Problem requirements: Retype, word for word, every line from the one holding "- destruct (Ascii.eqb c filepath.Separator)." through the one holding "l1', y :: l2' =>" in the entries below, both included, and only those lines.

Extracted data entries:
(** ** The counter along a run *)

(** A turn that goes round again either consumed a component and left the
    counter alone, or dereferenced a link, put its target in front of what
    was left and added one to the counter. *)
Lemma turn_continue root vfs st st' :
  turn root vfs st = Continue st' ->
  n st <= 255 /\
  ((dereferences root vfs st = false /\
    n st' = n st /\ unsafePath st' = remainder st)
   \/
   (dereferences root vfs st = true /\
    n st' = n st + 1 /\
    exists dest,
      Readlink vfs (fullP root st) = Ok dest /\
      unsafePath st' = dest ++ filepath.SeparatorString ++ remainder st)).
Proof.
  intros Hturn. unfold dereferences.
  destruct (unsafePath st =? "")%string eqn:Hne;
    [unfold turn in Hturn; rewrite Hne in Hturn; discriminate|].
  destruct (n st >? 255) eqn:Hn;
    [rewrite turn_over in Hturn by assumption; discriminate|].
  assert (n st <= 255) by (destruct (Z.gtb_spec (n st) 255); [discriminate|lia]).
  split; [assumption|].
  destruct (cleanP st =? filepath.SeparatorString)%string eqn:Hc.
  - apply String.eqb_eq in Hc. pose proof Hc as Hc'.
    apply (turn_clamps root vfs st Hne Hn) in Hc.
    rewrite Hc in Hturn. injection Hturn as <-.
    left. unfold examines. rewrite Hne, Hn, Hc'. auto.
  - assert (Hex : examines st = true)
      by (unfold examines; rewrite Hne, Hn, Hc; reflexivity).
    rewrite (turn_examines _ _ _ Hex) in Hturn. rewrite Hex. cbn [andb].
    destruct (Lstat vfs (fullP root st)) as [fi|err].
    + destruct (is_symlink fi).
      * right. split; [reflexivity|].
        destruct (Readlink vfs (fullP root st)) as [dest|err]; [|discriminate].
        destruct (filepath.IsAbs dest);
          [destruct (negb _ && _); [discriminate|]|];
          injection Hturn as <-; (split; [reflexivity|]);
          exists dest; auto.
      * left. injection Hturn as <-. auto.
    + left. destruct (IsNotExist err); [|discriminate].
      injection Hturn as <-. auto.
Qed.

(** The counter never goes down, and never goes beyond 256. *)
Lemma steps_counter root vfs st st' :
  steps root vfs st st' -> n st <= 256 -> n st <= n st' <= 256.
Proof.
  induction 1 as [|st st1 st2 Hturn _ IH]; intros Hn; [lia|].
  apply turn_continue in Hturn.
  destruct Hturn as [H255 [[_ [H1 _]]|[_ [H1 _]]]]; lia.
Qed.

(** The depth check fires exactly in the turns entered with counter 256. *)
Lemma depth_check_fails_iff root vfs unsafePath0 st :
  steps root vfs (init unsafePath0) st ->
  depth_check_fails st = true <-> n st = 256.
Proof.
  intros Hs. pose proof (steps_counter _ _ _ _ Hs) as Hn. cbn in Hn.
  unfold depth_check_fails. split.
  - intros H. apply andb_true_iff in H. destruct H as [_ H].
    destruct (Z.gtb_spec (n st) 255); [lia|discriminate].
  - intros H256. apply andb_true_iff. split.
    + (* a counter of 256 was just incremented: a target and a separator
         stand in front of what is left *)
      clear Hn. remember (init unsafePath0) as st0 eqn:E.
      assert (H0 : n st0 < 256) by (subst; cbn; lia). clear E.
      induction Hs as [st|st st1 st2 Hturn Hs IH]; [lia|].
      pose proof (turn_continue _ _ _ _ Hturn) as [H255 Hcase].
      destruct (Z.eq_dec (n st1) 256) as [E1|E1].
      * destruct Hcase as [[_ [H1 _]]|[_ [_ [dest [_ Hu]]]]]; [lia|].
        assert (Hne : unsafePath st1 <> "").
        { rewrite Hu. destruct dest; discriminate. }
        inversion Hs; subst.
        -- destruct (unsafePath st2); [congruence|reflexivity].
        -- exfalso.
           match goal with
           | Ht : turn _ _ st1 = Continue _ |- _ =>
               apply turn_continue in Ht; lia
           end.
      * apply IH; [assumption|].
        destruct Hcase as [[_ [H1 _]]|[_ [H1 _]]]; lia.
    + destruct (Z.gtb_spec (n st) 255); [reflexivity|lia].
Qed.

Lemma derefs_turn root vfs st :
  derefs root vfs st =
  (one_if (dereferences root vfs st) +
   match turn root vfs st with
   | Return _ => 0
   | Continue st' => derefs root vfs st'
   end)%nat.
Proof.
  rewrite derefs_equation_1. unfold derefs_unfold_clause_1, inspect.
  destruct (turn root vfs st); [reflexivity|apply plus_n_O].
Qed.

(** The counter counts the dereferences: along a run it grows by exactly
    the number of links dereferenced on the way. *)
Lemma derefs_steps root vfs st st' :
  steps root vfs st st' ->
  Z.of_nat (derefs root vfs st) =
  n st' - n st + Z.of_nat (derefs root vfs st').
Proof.
  induction 1 as [|st st1 st2 Hturn _ IH]; [lia|].
  rewrite derefs_turn, Hturn.
  apply turn_continue in Hturn.
  destruct Hturn as [_ [[-> [H1 _]]|[-> [H1 _]]]]; cbn [one_if]; lia.
Qed.

Lemma derefs_last root vfs st r :
  turn root vfs st = Return r ->
  derefs root vfs st = one_if (dereferences root vfs st).
Proof. intros H. rewrite derefs_turn, H. apply Nat.add_0_r. Qed.

(** At the turn that leaves the loop, the dereferences of the whole call
    are those the counter has counted, and one more when that very turn
    dereferences a link. *)
Lemma derefs_total root vfs unsafePath0 st r :
  steps root vfs (init unsafePath0) st ->
  turn root vfs st = Return r ->
  Z.of_nat (derefs root vfs (init unsafePath0))
  = n st + Z.of_nat (one_if (dereferences root vfs st)).
Proof.
  intros Hs Hr. rewrite (derefs_steps _ _ _ _ Hs), (derefs_last _ _ _ _ Hr).
  cbn. lia.
Qed.

Lemma depth_check_not_deref root vfs st :
  depth_check_fails st = true -> dereferences root vfs st = false.
Proof.
  unfold depth_check_fails, dereferences, examines. intros H.
  apply andb_true_iff in H. destruct H as [_ ->].
  now rewrite andb_false_r.
Qed.

Lemma fs_cycle_run :
  steps "/r" fs_cycle (init "a")
    {| path := ""; unsafePath := "a/"; n := 256 |}.
Proof. apply (run_turns_steps "/r" fs_cycle 256). vm_compute. reflexivity. Qed.

Lemma fs_chain_rooted_run :
  steps "/r" fs_chain_rooted (init "a")
    {| path := ""; unsafePath := letters 256 ++ "/"; n := 255 |}.
Proof.
  apply (run_turns_steps "/r" fs_chain_rooted 255). vm_compute. reflexivity.
Qed.

(** ** Elements of a path *)

Lemma slashfree_cons c s :
  slashfree (String c s) = negb (Ascii.eqb c filepath.Separator) && slashfree s.
Proof.
  unfold slashfree. cbn [strings.IndexRune].
  destruct (Ascii.eqb c filepath.Separator); [reflexivity|].
  destruct (strings.IndexRune s filepath.Separator =? -1) eqn:E;
    [reflexivity|].
  apply Z.eqb_neq in E. cbn [negb andb]. apply Z.eqb_neq.
  destruct (IndexRune_range s filepath.Separator); lia.
Qed.

Lemma Split_nonempty s sep : strings.Split s sep <> [].
Proof.
  destruct s as [|c s]; cbn; [discriminate|].
  destruct (Ascii.eqb c sep); [discriminate|].
  destruct (strings.Split s sep); discriminate.
Qed.

(** Splitting a string that has a separator in the middle. *)
Lemma Split_app_sep a b :
  strings.Split (a ++ String filepath.Separator b) filepath.Separator
  = (strings.Split a filepath.Separator
     ++ strings.Split b filepath.Separator)%list.
Proof.
  induction a as [|c a IH]; cbn [append strings.Split].
  - rewrite Ascii.eqb_refl. reflexivity.
  - destruct (Ascii.eqb c filepath.Separator).
    + rewrite IH. reflexivity.
    + rewrite IH.
      pose proof (Split_nonempty a filepath.Separator).
      destruct (strings.Split a filepath.Separator); [congruence|reflexivity].
Qed.

Lemma Split_slashfree s :
  slashfree s = true -> strings.Split s filepath.Separator = [s].
Proof.
  induction s as [|c s IH]; [reflexivity|].
  rewrite slashfree_cons. intros H. apply andb_true_iff in H.
  destruct H as [Hc Hs]. apply negb_true_iff in Hc.
  cbn [strings.Split]. rewrite Hc, (IH Hs). reflexivity.
Qed.

Lemma Split_all_slashfree s :
  Forall (fun e => slashfree e = true) (strings.Split s filepath.Separator).
Proof.
  induction s as [|c s IH]; cbn [strings.Split].
  - repeat constructor.
  - destruct (Ascii.eqb c filepath.Separator) eqn:Hc.
    + constructor; [reflexivity|exact IH].
    + destruct (strings.Split s filepath.Separator) as [|h t].
      * repeat constructor. rewrite slashfree_cons, Hc. reflexivity.
      * inversion IH; subst. constructor; [|assumption].
        rewrite slashfree_cons, Hc. assumption.
Qed.
(** Comparison of two lists of integers as Python orders lists. *)
Fixpoint list_compare (l1 l2 : list Z) : comparison :=
  match l1, l2 with
  | [], [] => Eq
  | [], _ :: _ => Lt
  | _ :: _, [] => Gt
  | x :: l1', y :: l2' =>
      match Z.compare x y with
      | Eq => list_compare l1' l2'
      | c => c
      end
  end.

(** [LegacyClientDetector._compare_versions]; a part that is no integer makes
    the result 0. *)
Definition _compare_versions (v1 v2 : string) : Z :=
  match version_parts v1, version_parts v2 with
  | Some parts1, Some parts2 =>
      let max_len := Nat.max (length parts1) (length parts2) in
      let parts1 := parts1 ++ repeat 0%Z (max_len - length parts1) in
      let parts2 := parts2 ++ repeat 0%Z (max_len - length parts2) in
      match list_compare parts1 parts2 with
      | Lt => (-1)%Z
      | Gt => 1%Z
      | Eq => 0%Z
      end
  | _, _ => 0%Z
  end.

(** [LegacyClientDetector._is_legacy_client_id] *)
Definition _is_legacy_client_id (client_id : string) : bool :=
  let legacy_clients : gset string := {[ "client_old_1"; "client_legacy_2" ]} in
  bool_decide (client_id ∈ legacy_clients).

(** Truthiness of an [Optional[str]] argument. *)
Definition given (o : option string) : bool :=
  match o with Some s => Py.truthy s | None => false end.

(** The loop over [rfc7807_accept_headers]: some key occurs in the header. *)
Definition accepts_rfc7807
    (self : LegacyClientDetector) (accept_header : string) : bool :=
  existsb (fun '(rfc_header, _) => Py.contains rfc_header accept_header)
          (rfc7807_accept_headers self).
(** * Admission control of the GABI chat endpoint

    A shallow embedding of the in-memory rate limiter that guards the chat
    route: the store manager of [src/lib/rateLimitStore.ts], the facade of
    [src/middleware/rateLimiter.ts] and the declarations of
    [src/middleware/types.ts].

    Conventions of the embedding.
    - A JavaScript [number] that holds a counter or a millisecond timestamp
      is an integer; it is a [Z] here (all values stay far below 2^53, where
      double arithmetic on integers is exact).
    - A [Map<string, T>] is a [gmap string T]; a [Set<string>] is a
      [gset string].  The objects stored in the maps are created by the
      store manager and never shared between two keys, so the in-place
      updates [data.count++], [data.dailyUsage = ...] and
      [data.sessionIds.add(...)] are insertions of the updated record under
      the same key.
    - [Date.now()] is an input: a store method reads it once, on entry, and
      takes the reading as its argument [now]; a facade method reads it
      several times and takes a [Clock], one reading per call site.
    - Methods that mutate the store take the store and return the new one
      next to their result. *)

From stdpp Require Import gmap strings pretty list fin_maps.

Open Scope Z_scope.

(** ** Declarations ([types.ts]) *)

(** [RateLimitResult.type]: the dimension a decision is about.  The later
    revision of the file adds ['burst'] to the three original tags. *)
Inductive LimitType := type_requests | type_tokens | type_sessions | type_burst.

#[global] Instance LimitType_eq_dec : EqDecision LimitType.
Proof. solve_decision. Defined.

Module RateLimitResult.
Record t := mk
  { allowed : bool; resetTime : Z; remaining : Z; limit : Z;
    type : LimitType }.
End RateLimitResult.

Module RequestLimitData.
Record t := mk { count : Z; resetTime : Z }.
End RequestLimitData.

Module TokenLimitData.
Record t := mk { dailyUsage : Z; resetTime : Z }.
End TokenLimitData.

Module SessionLimitData.
Record t := mk { activeCount : Z; sessionIds : gset string }.
End SessionLimitData.

(** [RateLimitStore], as the store manager's constructor builds it. *)
Record RateLimitStore := mkStore
  { requests : gmap string RequestLimitData.t;
    tokens : gmap string TokenLimitData.t;
    sessions : gmap string SessionLimitData.t }.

Exercise output:
  - destruct (Ascii.eqb c filepath.Separator).
    + rewrite IH. reflexivity.
    + rewrite IH.
      pose proof (Split_nonempty a filepath.Separator).
      destruct (strings.Split a filepath.Separator); [congruence|reflexivity].
Qed.

Lemma Split_slashfree s :
  slashfree s = true -> strings.Split s filepath.Separator = [s].
Proof.
  induction s as [|c s IH]; [reflexivity|].
  rewrite slashfree_cons. intros H. apply andb_true_iff in H.
  destruct H as [Hc Hs]. apply negb_true_iff in Hc.
  cbn [strings.Split]. rewrite Hc, (IH Hs). reflexivity.
Qed.

Lemma Split_all_slashfree s :
  Forall (fun e => slashfree e = true) (strings.Split s filepath.Separator).
Proof.
  induction s as [|c s IH]; cbn [strings.Split].
  - repeat constructor.
  - destruct (Ascii.eqb c filepath.Separator) eqn:Hc.
    + constructor; [reflexivity|exact IH].
    + destruct (strings.Split s filepath.Separator) as [|h t].
      * repeat constructor. rewrite slashfree_cons, Hc. reflexivity.
      * inversion IH; subst. constructor; [|assumption].
        rewrite slashfree_cons, Hc. assumption.
Qed.
(** Comparison of two lists of integers as Python orders lists. *)
Fixpoint list_compare (l1 l2 : list Z) : comparison :=
  match l1, l2 with
  | [], [] => Eq
  | [], _ :: _ => Lt
  | _ :: _, [] => Gt
  | x :: l1', y :: l2' =>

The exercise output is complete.